Alisson Azevedo
Alisson Azevedo

O comício em que a vaca foi pro brejo

A Rosa me levou ao comício pra ouvir o discurso do meu tio.
Insisti com a avó pra que fosse ela mesma, mas alegou doencinha mole e não foi, não pôde, não quis.
A rosa me contou logo a verdade: que o candidato do avô não era o mesmo do meu tio, e que por isso a família andava meio desunida.
Eu gostava muito da Rosa, porque ela me contava as coisas. Se não sabia, inventava.
A avó andava aflita pelo que diziam ao avô de uns discursos do meu tio.
Coisa de gente velha, mas eu queria muito ir ao comício. E a Rosa também.
O avô não queria deixar, mas a avó disse a ele que criança não vota – e a Rosa não contava.
Que a Rosa prestasse muita atenção no discurso do velho, foi a ordem que a avó deu, longe do avô.
Mas que não me deixasse perceber, porque eu não era lá de muita confiança: perguntava mais que filho de padre.
A Rosa era meio moca pra palavra bem falada, coitada. Dependia de mim até pra entender programa de rádio.
Na ida pro comício, entre uma volta e outra, me pediu pra prestar muita atenção no discurso do meu tio.
Ora, se era só o que eu queria!…
Antes do meu tio falou muita gente. Depois, só o candidato dele, e eu pensei que aquilo era bom.
Meu tio era tão engraçado que nem parecia irmão do avô.
Não era homem palhaço: tinha sido subprefeito e dono de fazendas de gado gordo.
Só sabia rir do que tinha — e do que não tinha também.
Quando começou o discurso, nem a Rosa conseguiu parar de prestar atenção.
Falou dos tempos de subprefeito, que fizera uma coisa e outra e que fulano e beltrano ali se lembravam. Os outros não, que eram pequenos.
Depois contou que ficou pobre, por causa da crise, dos posseiros e de uma briga com uns padres canhotos.
(Perguntei pra Rosa sobre os padres, ela se benzeu e respondeu que canhoto não é de Deus. Acho que não entendeu nada).
Meu tio pediu o voto de cada um, falou que às vezes nem a própria família apoia, por causa das rixas políticas, e explicou que, por isso, na outra eleição a vaca foi pro brejo.

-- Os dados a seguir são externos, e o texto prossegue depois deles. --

(* ===== verification/Dds.v ===== *)
(** The DDS transport (rust/connectors/common/src/dds.rs): what it takes out of a
    sample, what it delivers of a stream of samples, and what a probe reports. The
    domain participant and its reader are inputs. *)
From Stdlib Require Import ZArith Lia.
From Stdlib Require Import Strings.String.
From S2P Require Export Config.

Local Open Scope Z_scope.

(** @src rust/connectors/common/src/dds.rs 24-26 MAX_DOMAIN *)
Definition MAX_DOMAIN : Z := 232.
(** @src rust/connectors/common/src/dds.rs 28-30 SAMPLE_BUFFER *)
Definition SAMPLE_BUFFER : Z := 4096.

(** @src rust/connectors/common/src/dds.rs 70-87 ALL_ENCODINGS *)
Inductive RepresentationIdentifier :=
| CDR_BE | CDR_LE | PL_CDR_BE | PL_CDR_LE | CDR2_BE | CDR2_LE | PL_CDR2_BE | PL_CDR2_LE
| D_CDR_BE | D_CDR_LE | XCDR2_BE | XCDR2_LE | PL_XCDR2_BE | PL_XCDR2_LE | D_CDR2_BE | D_CDR2_LE.

(** @src rust/connectors/common/src/dds.rs 32-38 RawSample *)
Record RawSample := mkRawSample { encoding : RepresentationIdentifier; sample_bytes : bytes }.

(** @src rust/connectors/common/src/dds.rs 41-43 RawSample::little_endian *)
Definition little_endian (s : RawSample) : bool :=
  match encoding s with
  | CDR_LE | PL_CDR_LE | CDR2_LE | PL_CDR2_LE | D_CDR_LE | XCDR2_LE | PL_XCDR2_LE | D_CDR2_LE => true
  | _ => false
  end.
(** @src rust/connectors/common/src/dds.rs 44-48 RawSample::plain_cdr *)
Definition plain_cdr (s : RawSample) : bool :=
  match encoding s with CDR_BE | CDR_LE | CDR2_BE | CDR2_LE | XCDR2_BE | XCDR2_LE => true | _ => false end.

(** @src rust/connectors/common/src/dds.rs 123-140 unwrap_octets *)
Definition unwrap_octets (s : RawSample) : option bytes :=
  if negb (plain_cdr s) then None
  else
    head ← get_range (sample_bytes s) 0 4;
    let len := if little_endian s then le_val head else be_val head in
    let stop := 4 + len in
    data ← get_range (sample_bytes s) 4 stop;
    if zlen (sample_bytes s) - stop <? 4 then Some data else None.

(** @src rust/connectors/common/src/dds.rs 142-149 unwrap_string *)
Definition unwrap_string (s : RawSample) : option bytes :=
  data ← unwrap_octets s;
  match last data with Some 0 => Some (take (length data - 1) data) | _ => None end.

(** @src rust/connectors/common/src/dds.rs 151-157 frame_of *)
Definition dds_frame (s : RawSample) (payload : DdsPayload) : option bytes :=
  match payload with DBody => Some (sample_bytes s) | DOctets => unwrap_octets s | DString => unwrap_string s end.

(** The reader's stream: samples, and those it could not read. *)
(** @src rust/connectors/common/src/dds.rs 171-201 DdsSource::recv *)
Fixpoint dds_recv (cap : Z) (payload : DdsPayload) (stream : list (option RawSample)) : list (option RawSample) * option bytes :=
  match stream with
  | [] => ([], None)
  | None :: stream => dds_recv cap payload stream
  | Some s :: stream =>
      match dds_frame s payload with
      | None => dds_recv cap payload stream
      | Some b => if cap <? zlen b then dds_recv cap payload stream else (stream, Some b)
      end
  end.

Fixpoint dds_all (fuel : nat) (cap : Z) (payload : DdsPayload) (stream : list (option RawSample)) : list bytes :=
  match fuel with
  | O => []
  | S fuel => match dds_recv cap payload stream with (stream, Some b) => b :: dds_all fuel cap payload stream | (_, None) => [] end
  end.

(** @src rust/connectors/common/src/dds.rs 230-235 participant *)
Definition domain_ok (domain : Z) : bool := domain <=? MAX_DOMAIN.

(** @src rust/connectors/common/src/dds.rs 289-298 Probe *)
Record Probe := mkProbe { matched : bool; first_sample_len : option Z; publishers : list (string * string) }.

(** What a turn of the wait finds: how many publishers each status said are matched,
    and a sample, if there is one to take. *)
(** @src rust/connectors/common/src/dds.rs 300-324 probe *)
Fixpoint probe_turns (turns : list (list Z * option RawSample)) (out : bool) : bool * option Z :=
  match turns with
  | [] => (out, None)
  | (counts, sample) :: turns =>
      let out := out || existsb (λ n, 0 <? n) counts in
      match out, sample with
      | true, Some s => (true, Some (zlen (sample_bytes s)))
      | _, _ => probe_turns turns out
      end
  end.

(** The publishers heard, sorted and each once. *)
Definition dds_probe (turns : list (list Z * option RawSample)) (heard : list (string * string)) : Probe :=
  let '(m, n) := probe_turns turns false in mkProbe m n heard.

(** * What is taken out is what was put in *)

(** The body of a sample of one sequence of octets, as CDR lays it out. *)
Definition enc_octets (e : RepresentationIdentifier) (data pad : bytes) : RawSample :=
  let len := be_enc 4 (zlen data) in
  mkRawSample e ((if little_endian (mkRawSample e []) then rev len else len) ++ data ++ pad).

Lemma octets_length e n pad data :
  zlen data = n → zlen pad < 4 → n < 2 ^ 32 →
  get_range (sample_bytes (enc_octets e data pad)) 0 4 = Some (if little_endian (mkRawSample e []) then rev (be_enc 4 n) else be_enc 4 n)
  ∧ get_range (sample_bytes (enc_octets e data pad)) 4 (4 + n) = Some data
  ∧ zlen (sample_bytes (enc_octets e data pad)) = 4 + n + zlen pad.
Proof.
  intros <- Hp Hn. unfold enc_octets. cbn [sample_bytes].
  set (h := if little_endian _ then _ else _). assert (length h = 4%nat) as Hh by (unfold h; destruct (little_endian _); rewrite ?length_rev; apply be_enc_length).
  pose proof (zlen_nonneg data). pose proof (zlen_nonneg pad). assert (zlen (h ++ data ++ pad) = 4 + zlen data + zlen pad) as Hz by (rewrite !zlen_app; unfold zlen at 1; lia).
  unfold get_range. rewrite Hz. split_and!; [| |done].
  - replace ((0 <=? 0) && (0 <=? 4) && (4 <=? 4 + zlen data + zlen pad)) with true by lia. rewrite drop_0. by rewrite take_app_length'.
  - replace ((0 <=? 4) && (4 <=? 4 + zlen data) && (4 + zlen data <=? 4 + zlen data + zlen pad)) with true by lia.
    replace (4 + zlen data - 4) with (zlen data) by lia. rewrite drop_app_length' by (rewrite Hh; done). unfold zlen. rewrite Nat2Z.id. by rewrite take_app_length.
Qed.

Lemma head_value e n : 0 ≤ n < 2 ^ 32 →
  let h := if little_endian (mkRawSample e []) then rev (be_enc 4 n) else be_enc 4 n in
  (if little_endian (mkRawSample e []) then le_val h else be_val h) = n.
Proof.
  intros Hn. cbv zeta. destruct (little_endian _); unfold le_val; rewrite ?rev_involutive, be_val_enc; apply Z.mod_small; change (256 ^ Z.of_nat 4) with (2 ^ 32); lia.
Qed.

(** exactly the samples that are one sequence of octets in a plain encoding, in
    the byte order the encoding says and with less than four bytes of padding, are
    taken out, and as what was put in. *)
Theorem octets_exact s data :
  bytes_ok (sample_bytes s) →
  unwrap_octets s = Some data ↔
  plain_cdr s = true ∧ zlen data < 2 ^ 32 ∧ ∃ pad, zlen pad < 4 ∧ s = enc_octets (encoding s) data pad.
Proof.
  intros Hok. split.
  - unfold unwrap_octets. destruct (plain_cdr s) eqn:Hpl; [|done]. cbn [negb]. destruct (get_range (sample_bytes s) 0 4) as [h|] eqn:Hh; [|done]. cbn [mbind option_bind].
    set (n := if little_endian s then le_val h else be_val h). destruct (get_range (sample_bytes s) 4 (4 + n)) as [d|] eqn:Hd; [|done]. cbn [mbind option_bind].
    destruct (zlen (sample_bytes s) - (4 + n) <? 4) eqn:Hlt; [|done]. intros [= ->]. split; [done|].
    unfold get_range in Hh, Hd. destruct (_ && _) eqn:C1 in Hh; [|done]. destruct (_ && _) eqn:C2 in Hd; [|done].
    injection Hh as Hh. injection Hd as Hd. change (Z.to_nat (4 - 0)) with 4%nat in Hh. change (drop (Z.to_nat 0) (sample_bytes s)) with (sample_bytes s) in Hh.
    change (Z.to_nat 4) with 4%nat in Hd. replace (4 + n - 4) with n in Hd by lia.
    assert (bytes_ok h) as Hhk by (rewrite <- Hh; by apply Forall_take).
    assert (zlen h = 4) as Hhl by (rewrite <- Hh; unfold zlen in *; rewrite length_take; lia).
    assert (0 ≤ n < 2 ^ 32) as Hn by (change (2 ^ 32) with (256 ^ 4); unfold n; destruct (little_endian s); [by apply le_val_lt|by apply be_val_lt]).
    assert (zlen data = n) as Hdl by (rewrite <- Hd; unfold zlen in *; rewrite length_take, length_drop; lia).
    split; [lia|]. exists (drop (Z.to_nat n) (drop 4 (sample_bytes s))). split; [unfold zlen in *; rewrite !length_drop; lia|].
    destruct s as [e b]. unfold enc_octets. cbn [encoding sample_bytes] in *. f_equal. rewrite <- (take_drop 4 b) at 1. f_equal.
    + rewrite Hh, Hdl. assert (length h = length (be_enc 4 n)) as Hl by (rewrite be_enc_length; unfold zlen in Hhl; lia).
      unfold n, little_endian. cbn [encoding].
      assert (∀ l, bytes_ok l → length l = 4%nat → be_enc 4 (be_val l) = l) as Hinv.
      { intros l Hlk Hll. apply be_val_inj; [apply be_enc_ok|done|by rewrite be_enc_length|]. rewrite be_val_enc. apply Z.mod_small. apply be_val_lt; [done|]. unfold zlen. lia. }
      rewrite be_enc_length in Hl. destruct e; unfold le_val; rewrite Hinv by (try (by apply bytes_ok_rev); rewrite ?length_rev; done); by rewrite ?rev_involutive.
    + rewrite <- Hd at 1. symmetry. apply take_drop.
  - intros (Hpl & Hn & pad & Hp & Hs). destruct (octets_length (encoding s) (zlen data) pad data eq_refl Hp Hn) as (H1 & H2 & H3). rewrite <- Hs in H1, H2, H3.
    unfold unwrap_octets. rewrite Hpl. cbn [negb]. rewrite H1. cbn [mbind option_bind]. pose proof (zlen_nonneg data).
    pose proof (head_value (encoding s) (zlen data) ltac:(lia)) as Hv. cbv zeta in Hv. change (little_endian (mkRawSample (encoding s) [])) with (little_endian s) in *. rewrite Hv, H2, H3. cbn [mbind option_bind].
    by replace (4 + zlen data + zlen pad - (4 + zlen data) <? 4) with true by lia.
Qed.

(** The frames of a stream, in order. *)
Definition dds_frames (cap : Z) (payload : DdsPayload) (stream : list (option RawSample)) : list bytes :=
  omap (λ s, s ← s; b ← dds_frame s payload; if cap <? zlen b then None else Some b) stream.

(** every sample of the shape asked for that fits is delivered, in order, and
    nothing else. *)
Theorem dds_delivers cap payload stream : dds_all (S (length stream)) cap payload stream = dds_frames cap payload stream.
Proof.
  enough (∀ n stream, (length stream < n)%nat → dds_all n cap payload stream = dds_frames cap payload stream) as H by (apply H; lia).
  induction n as [|n IH]; intros l Hl; [lia|]. cbn [dds_all]. induction l as [|[s|] l IHl]; [done| |].
  - cbn [dds_recv dds_frames omap list_omap mbind option_bind]. destruct (dds_frame s payload) as [b|]; [|apply IHl; cbn in Hl; lia]. cbn [mbind option_bind].
    destruct (cap <? zlen b); [apply IHl; cbn in Hl; lia|]. f_equal. apply IH. cbn in Hl. lia.
  - cbn [dds_recv]. apply IHl. cbn in Hl. lia.
Qed.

Quis saber da Rosa que vaca era essa, e ela me mandou prestar atenção. Era o que ela fazia quando não tinha o que dizer ou o que inventar.
Não consegui mais prestar atenção em nada. Tive dó do meu tio por causa da vaca – vai ver era a última das suas fazendas de gado gordo!
Em casa, perguntei pra avó por que a vaca do meu tio foi pro brejo.
“Por causa das rixas políticas dele”, o avô falou bravo, do quarto.
Meu tio perdeu a eleição. O avô não votou nele, “por causa das rixas políticas”. Mas a avó votou escondido, a Rosa me contou.
Passado um bom tempo, meu tio apareceu na casa do avô. Os dois tomaram café, muito animados.
Quando encontrei maneira, perguntei: “Por que a sua vaca foi pro brejo, tio?”
Ouvi primeiro um pigarro seco do avô. Logo meu tio riu, dizendo:
“Porque desobedeci meu pai, menino. Ele me disse pra nunca brigar com gente de saia: mulher, padre e juiz. Briguei com os três e a vaca zangou.”